Dott. BELLINI Ubaldo – Consigliere –

Dott. BERTUZZI Mario – Consigliere –

Dott. GRASSO Giuseppe – Consigliere –

Dott. SCALISI Antonino – rel. Consigliere –

ha pronunciato la seguente:

ORDINANZA

sul ricorso 18825-2015 proposto da:

D.G.P., elettivamente domiciliato in ROMA, VIA

ANTONIO CANTORE 5, presso lo studio dell’avvocato GIUSEPPE MUCCIOLO,

rappresentato e difeso dall’avvocato ANGELO ARCIELLO;

– ricorrente –

contro

G.G., elettivamente domiciliato in ROMA, VIA DEL GESU’

57, presso lo studio dell’avvocato FILOMENA MOSSUCCA, rappresentato

e difeso dall’avvocato FELICIANO PALMIERI;

– controricorrente –

avverso la sentenza n. 1442/2015 del TRIBUNALE di SALERNO, depositata

il 30/03/2015;

udita la relazione della causa svolta nella camera di consiglio del

06/03/2019 dal Consigliere Dott. ANTONINO SCALISI.

Fatto

FATTI DI CAUSA

Con atto di appello, G.G. esponeva che: in data 8 luglio 96 stipulava con D.G.P. un contratto di opera, affidando a questi “il rifacimento completo” dell’autovettura Fiat 500 tg (OMISSIS) di proprietà dell’istante; – decorsi tre anni dalla stipula del negozio, il D. ancora non aveva completato i lavori commissionatigli per cui si rendeva necessario un primo sollecito cui il convenuto rispondeva con missiva che avrebbe ultimati i lavori di restauro, ancora non terminati, nonostante aveva già dichiarato con lettera del 13.9.99 che la mancata ultimazione dei lavori e la mancata consegna dell’auto erano giustificati da una richiesta di ampliamento dei lavori commissionati. Ciò premesso, si rivolgeva al Giudice di Pace, chiedendo la condanna del convenuto all’adempimento del contratto, offrendo il pagamento della somma pattuita detratti gli acconti versati e, in via gradata, previa declaratoria di risoluzione del contratto, condannare il D. alla restituzione della macchina, oltre al risarcimento del danno.
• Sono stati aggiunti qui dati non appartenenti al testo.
Lemma conn_shares pc s pc' s' : stepServeConnLife pc s = Some (pc', s') ->
  sl_threads s' = sl_threads s /\ sl_mu s' = sl_mu s /\ sl_done s' = sl_done s /\ sl_dones s' = sl_dones s /\
  sl_open s' = sl_open s + (openConn pc' - openConn pc) /\ sl_concurrency s' = sl_concurrency s + (countedConn pc' - countedConn pc).
Proof. destruct pc; cbn; intros [= <- <-]; cbn; split_and!; try done; lia. Qed.

Lemma lifeInv_OwnConn s t pc :
  lifeInv s -> sl_threads s !! t = Some (OwnConn pc) -> match stepServeConnCall t pc s with Blocked => True | Panics => False | To s' => lifeInv s' end.
Proof.
  intros I L. unfold stepServeConnCall.
  assert (forall s1 pc', sl_threads s1 = sl_threads s -> sl_mu s1 = sl_mu s -> sl_done s1 = sl_done s -> sl_dones s1 = sl_dones s ->
    sl_open s1 = sl_open s + (openShare (OwnConn pc') - openShare (OwnConn pc)) ->
    sl_concurrency s1 = sl_concurrency s + (concurrencyShare (OwnConn pc') - concurrencyShare (OwnConn pc)) -> lifeInv (goto t (OwnConn pc') s1)) as St.
  { intros s1 pc' E1 E2 E3 E4 E5 E6. by eapply lifeInv_still. }
  destruct pc as [| | |pc| |].
  - destruct (_ <? _); apply St; cbn; try done; lia.
  - apply St; cbn; try done; lia.
  - apply St; cbn; try done; lia.
  - destruct (stepServeConnLife pc s) as [[pc' s1]|] eqn:E.
    + apply conn_shares in E as (E1 & E2 & E3 & E4 & E5 & E6). apply St; cbn; try done. lia.
    + destruct pc; try done. apply St; cbn; try done; lia.
  - apply St; cbn; try done; lia.
  - done.
Qed.

Lemma lifeInv_Shutdown s t pc ok :
  lifeInv s -> sl_threads s !! t = Some (Shutdown pc) -> match stepShutdown t pc ok s with Blocked => True | Panics => False | To s' => lifeInv s' end.
Proof.
  intros I L. unfold stepShutdown.
  assert (forall s1 pc', sl_threads s1 = sl_threads s -> sl_mu s1 = sl_mu s -> sl_done s1 = sl_done s -> sl_dones s1 = sl_dones s ->
    sl_open s1 = sl_open s -> sl_concurrency s1 = sl_concurrency s -> holds (Shutdown pc) = true -> pc <> ShWait -> lifeInv (goto t (Shutdown pc') s1)) as St.
  { intros s1 pc' E1 E2 E3 E4 E5 E6 Hh Hn. eapply lifeInv_still; [exact I|exact L|done..| | |done|by intros [= ?]]; [rewrite E5|rewrite E6]; cbn; lia. }
  destruct pc as [|i| | |err|err].
  - destruct (sl_mu s) as [h|] eqn:Em; [done|]. eapply lifeInv_goto; [exact I|exact L|done| | | | |].
    + cbn. lia.
    + cbn. lia.
    + intros u th _ K Hu. pose proof (li_mu _ I _ _ K Hu). congruence.
    + done.
    + cbn. pose proof (li_done _ I) as Hd. destruct (sl_done s) as [k|]; [|done]. destruct Hd as [?|(Ek & u & K)]; [by left|].
      pose proof (li_mu _ I _ _ K eq_refl). congruence.
  - destruct (_ !! i) as [ln|]; [destruct ok|]; by apply St.
  - pose proof (done_open s t _ I L eq_refl ltac:(done)) as Ho. destruct (sl_done s) as [k|] eqn:Ed; [|by apply St]. rewrite Ho.
    eapply lifeInv_goto; [exact I|exact L|done| | | | |]; cbn; try lia.
    + intros u th D K Hu. destruct D. by eapply alone.
    + intros _. by apply (li_mu _ I _ _ L).
    + right. split; [apply list_lookup_insert_eq; by eapply lookup_lt_Some|]. exists t. apply list_lookup_insert_eq. by eapply lookup_lt_Some.
  - destruct (Z.eqb_spec (sl_open s) 0); [|done]. eapply lifeInv_goto; [exact I|exact L|done| | | | |]; cbn; try lia; [|intros _; by apply (li_mu _ I _ _ L)].
    intros u th D K Hu. destruct D. by eapply alone.
  - eapply lifeInv_goto; [exact I|exact L|done| | | | |]; cbn; try lia; try done.
    + intros u th D K Hu. destruct D. by eapply alone.
    + pose proof (done_open s t _ I L eq_refl ltac:(done)) as Ho. destruct (sl_done s); [by left|done].
  - done.
Qed.

Lemma lifeInv_step s t a : lifeInv s -> match step t a s with Blocked => True | Panics => False | To s' => lifeInv s' end.
Proof.
  intros I. unfold step, serverLife_machine. destruct a as [th|ok], (sl_threads s !! t) as [x|] eqn:L; try done.
  - destruct (starting th) eqn:Hs; cbn [andb]; [|done]. case_bool_decide; [|done]. pose proof I as [Io Ic Im Id]. split; cbn.
    + rewrite total_app, Io. destruct th as [ln []|sv []|[| | |[]| |]|[]]; cbn in *; try done; lia.
    + rewrite total_app, Ic. destruct th as [ln []|sv []|[| | |[]| |]|[]]; cbn in *; try done; lia.
    + intros u y K Hu. apply lookup_app_Some in K as [K|[_ K]]; [by apply (Im u y)|]. apply list_lookup_singleton_Some in K as [_ <-].
      by destruct th as [ln []|sv []|[| | |[]| |]|[]].
    + destruct (sl_done s) as [k|]; [|done]. destruct Id as [?|(Ek & u & K)]; [by left|right]. split; [done|]. exists u. by apply lookup_app_l_Some.
  - destruct x as [ln pc|sv pc|pc|pc].
    + by apply lifeInv_Serve.
    + destruct (stepServeConnLife pc s) as [[pc' s1]|] eqn:E; [|done]. apply conn_shares in E as (E1 & E2 & E3 & E4 & E5 & E6). by eapply lifeInv_still.
    + by apply lifeInv_OwnConn.
    + by apply lifeInv_Shutdown.
Qed.

Lemma lifeInv_reachable s : reachable initServer s -> lifeInv s.
Proof.
  apply reachable_invariant; [by split|]. intros t a s1 s2 I E. pose proof (lifeInv_step s1 t a I) as H. by rewrite E in H.
Qed.

(** ** Listeners *)

Definition listeners (s : server) : list nat := default [] (sl_ln s).

Record regInv (s : server) : Prop := {
  rg_serve : forall t ln pc, sl_threads s !! t = Some (Serve ln pc) -> pc <> SvEnter -> ln ∈ listeners s \/ ln ∈ sl_closed s;
  rg_closing : forall t i, sl_threads s !! t = Some (Shutdown (ShClosing i)) -> forall l, l ∈ take i (listeners s) -> l ∈ sl_closed s;
  rg_closed : forall t pc, sl_threads s !! t = Some (Shutdown pc) -> pc = ShDone \/ pc = ShWait -> forall l, l ∈ listeners s -> l ∈ sl_closed s
}.

(** Steps of other goroutines, on other fields. *)
Lemma regInv_goto s s1 t x y :
  regInv s -> sl_threads s !! t = Some x -> sl_threads s1 = sl_threads s -> sl_ln s1 = sl_ln s -> (forall l, l ∈ sl_closed s -> l ∈ sl_closed s1) ->
  match y with
  | Serve ln pc => pc <> SvEnter -> ln ∈ listeners s \/ ln ∈ sl_closed s1
  | Shutdown (ShClosing i) => forall l, l ∈ take i (listeners s) -> l ∈ sl_closed s1
  | Shutdown (ShDone | ShWait) => forall l, l ∈ listeners s -> l ∈ sl_closed s1
  | _ => True
  end -> regInv (goto t y s1).
Proof.
  intros [R1 R2 R3] L Et El Ec Hy. unfold listeners in *.
  split; cbn; unfold listeners; cbn; rewrite Et, El; intros u.
  - intros ln pc K N. apply list_lookup_insert_Some in K as [(-> & -> & _)|(D & K)]; [by apply Hy|]. destruct (R1 u ln pc K N); auto.
  - intros i K l Hl. apply list_lookup_insert_Some in K as [(-> & -> & _)|(D & K)]; [by apply Hy|]. by apply Ec, (R2 u i).
  - intros pc K Hpc l Hl. apply list_lookup_insert_Some in K as [(-> & -> & _)|(D & K)]; [destruct Hpc as [-> | ->]; by apply Hy|]. by apply Ec, (R3 u pc).
Qed.

Lemma conn_listeners pc s pc' s' : stepServeConnLife pc s = Some (pc', s') -> sl_ln s' = sl_ln s /\ sl_closed s' = sl_closed s.
Proof. by destruct pc; cbn; intros [= <- <-]. Qed.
Si costituiva in giudizio il convenuto ed eccepiva l’inammissibilità della domanda ex art. 1453 c.c., comma 2, sosteneva che parti, con la sottoscrizione del contratto, avevano voluto solo il rifacimento della parte anteriore della autovettura, come da preventivo di spesa redatto dal D. il 13.5.96 e che, dopo la stipula del contratto ed il ritiro dell’autovettura, l’appellante si recava presso di lui per modificare l’incarico già conferitogli ordinandogli di ripararla tutta, anche se il contratto originario non prevedeva il rifacimento completo; – concludeva che il ritardo nella esecuzione del contratto era da imputarsi, esclusivamente, alla condotta dell’appellante, che metteva i pezzi di ricambio a disposizione dell’appellato con notevole ritardo rispetto alla data di conclusione del contratto; – il convenuto, pertanto, chiedeva la declaratoria di improcedibilità della domanda e, in via riconvenzionale, previa declaratoria circa resistenza del patto modificativo ed integrativo del contratto scritto dell’8 Luglio 96, la condanna del G. al pagamento della somma di Lire 4.900.00, oltre al pagamento della fattura per Lire 174.792 e, in subordine, la risoluzione del contratto e al risarcimento del danno.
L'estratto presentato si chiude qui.